Astrocytes were plated at a density of fifty thousand in 24 well plates (VWR international, 10861–700) and maintained in an incubator. Different concentrations of nicotine (0.1 μM, 1 μM, and 10 μM) were added to the wells and incubated for 24 hours. After 24 hours the media was removed and washed twice by 1X phosphate buffered saline (PBS) solution (VWR international, 45000–446). The cells were then fixed in 4% paraformaldehyde (PFA) in PBS (Thermo Fischer, 101176–014) for 20 minutes and again washed with 1X PBS three times. The cells were then treated with 0.3% Triton-X100 (Sigma-Aldrich) for 15 minutes and washed with 1X PBS two times. Nonspecific staining was blocked by using PBST (PBS solution containing 0.1% of Tween 20 (Thermo Fisher Scientific, 003005) and 10% donkey serum (Sigma-Aldrich, D9663) for 2 hours at room temperature. The cells were incubated with anti-GFAP (rabbit, polyclonal, 1:1000, 2 HR RT, Thermo-Fischer, PA1–10019, RRID: AB_1074611) and then washed with 1X PBS three times. Secondary antibody (anti-rabbit AlexaFluor-488, donkey, polyclonal, 1:1000, Jackson Immuno Research Labs, NC0449336, RRID: AB_2313584) was incubated in the dark for 1 hour. Counterstaining was performed with 0.3 μM of 4’,6-Diamidino-2-Phenylindole, Dihydrochloride (Thermo-Fischer Scientific, D1306) solution (DAPI) in water for 5 minutes. Fluorescence intensity was measured using a fluorimeter. DAPI fluorescence was used to normalize the GFAP fluorescence in each well so that the number of cells would not have any effect on the study of quantitative GFAP expression.

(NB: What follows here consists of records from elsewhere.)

(* ===== verification/Life.v ===== *)
(** * The life of a process: fork, exit, wait, and the pipe ends it holds

    Theorems about the operations of [Files]: pipe ends are counted across every
    sequence of descriptor operations, fork makes the child it should, and the
    status given to exit is the one wait returns. *)

From stdpp Require Import prelude gmap.
From Stdlib Require Import ZArith Lia.
From S2P Require Import Prelude Pmm Process Sched Signal Ring Pipe Kheap Vm Mmap Epoll Files.
Import Process Sched Signal Ring Pipe Vm Mmap Files.
Local Open Scope Z_scope.

Module Life.

Section life.
Context {S : Type} `{SocketOps S}.
Implicit Types k : (kern S).

(** A process that can make system calls. *)
Definition live (k : kern S) (c : nat) : Prop :=
  exists p, procs (ks k) !! c = Some p /\ unused p = false.

(** Reading and writing through a pipe; [f] drops the data. *)
Definition pipe_io (op : pipe -> sched -> pipe * sched) : Prop :=
  (exists cnt, op = fun p s => (pipe_read p cnt s).1) \/ (exists buf cnt, op = fun p s => (pipe_write p buf cnt s).1).

(** The operations on descriptors, by any live process in any order, between
    steps that change neither descriptors nor pipes.  Counters of references
    are assumed not to overflow, and [kmalloc] not to return the address of a
    pipe in use. *)
Inductive file_step : kern S -> kern S -> Prop :=
| fs_close k c fd : live k c -> 0 <= fd -> file_step k (sys_close c fd k).1
| fs_pipe k c ptr : live k c -> pipes k !! (Kheap.kmalloc PIPE_STRUCT_SIZE (heap k)).2 = None ->
    file_step k (sys_pipe c ptr k).1.1
| fs_dup2 k c a b : live k c -> refs_room 1 k -> 0 <= a -> 0 <= b -> file_step k (sys_dup2 c a b k).1
| fs_exit k c status : live k c -> file_step k (syscall_exit c status k)
| fs_fork k c tramp f : live k c -> refs_room 32 k -> file_step k (syscall_fork tramp c f k).1
| fs_wait k c q ptr : file_step k (sys_waitpid c q ptr k).1
| fs_wait_resumed k c q : file_step k (wait_resumed c q k).1
| fs_create k nm entry : file_step k (process_create nm entry k).1
| fs_io k q op : pipe_io op -> file_step k (with_pipe q op k)
| fs_other k k' : same_fds (procs (ks k)) (procs (ks k')) -> pipes k' = pipes k -> file_step k k'.

Context {L : SocketLaws S}.

Lemma live_lt k c : live k c -> (c < length (procs (ks k)))%nat.
Proof. intros (p & Hp & _). by eapply lookup_lt_Some. Qed.

Lemma lookup_proc_at s c : (c <? length (procs s))%nat = true -> procs s !! c = Some (proc_at s c).
Proof. intros Hc%Nat.ltb_lt. by apply list_lookup_lookup_total_lt. Qed.

Lemma live_at k c : (c <? length (procs (ks k)))%nat = true -> unused (proc_at (ks k) c) = false -> live k c.
Proof. intros Hc Hu. exists (proc_at (ks k) c). split; [by apply lookup_proc_at|done]. Qed.

Lemma block_current_fds s : same_fds (procs s) (procs (block_current s)).
Proof.
  unfold block_current. destruct (current_process s); [|done].
  etransitivity; [|apply sched_only_fds, sched_only_schedule]. by apply same_fds_upd.
Qed.

Lemma pipe_io_counts op p s : pipe_io op ->
  let '(p', s') := op p s in same_fds (procs s) (procs s') /\ readers p' = readers p /\ writers p' = writers p.
Proof.
  intros [[cnt ->]|(buf & cnt & ->)].
  - unfold pipe_read. case_if; [case_if; [done|]|].
    + cbn [fst]. split; [apply block_current_fds|done].
    + unfold pipe_pop. destruct (ring_get _ _ _ _). cbn [fst]. split; [apply sched_only_fds, sched_only_wake_opt|done].
  - unfold pipe_write. case_if; [done|]. case_if; [cbn [fst]; split; [apply block_current_fds|done]|].
    cbv zeta. unfold pipe_push. destruct (ring_put _ _ _ _). cbn [fst]. split; [apply sched_only_fds, sched_only_wake_opt|done].
Qed.

Lemma io_safe k q op : refs_safe k -> pipe_io op -> refs_safe (with_pipe q op k).
Proof.
  intros Hs Hop. unfold with_pipe. destruct (pipes k !! q) as [p|] eqn:Hq; [|done].
  pose proof (pipe_io_counts op p (ks k) Hop) as Hc. destruct (op p (ks k)) as [p' s']. destruct Hc as (E1 & E2 & E3).
  destruct Hs as [R1 R2 R3].
  assert (refs_safe (on_sched (fun _ => s') k)) as [T1 T2 T3] by by apply (refs_safe_same k).
  constructor; [exact T1| |].
  - intros a b. cbn [pipes upd]. rewrite lookup_insert_Some. intros [[<- <-]|[_ Hb]]; [|by apply T2].
    rewrite E2, E3. by apply (T2 q p).
  - intros i x j f Hx Hf Hpf. apply lookup_insert_is_Some'. right. by eapply T3.
Qed.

For confocal imaging, astrocytes were cultured in glass bottom dishes, antibody labeling, and fixation was performed as described above. A Nikon A1Rsi laser scanning confocal microscope equipped with a 10X air or 40X air objective was utilized. A 488 nm laser was used for antibody-labelled wild type astrocytes and a 561 nm laser was used for tdTomato-astrocytes.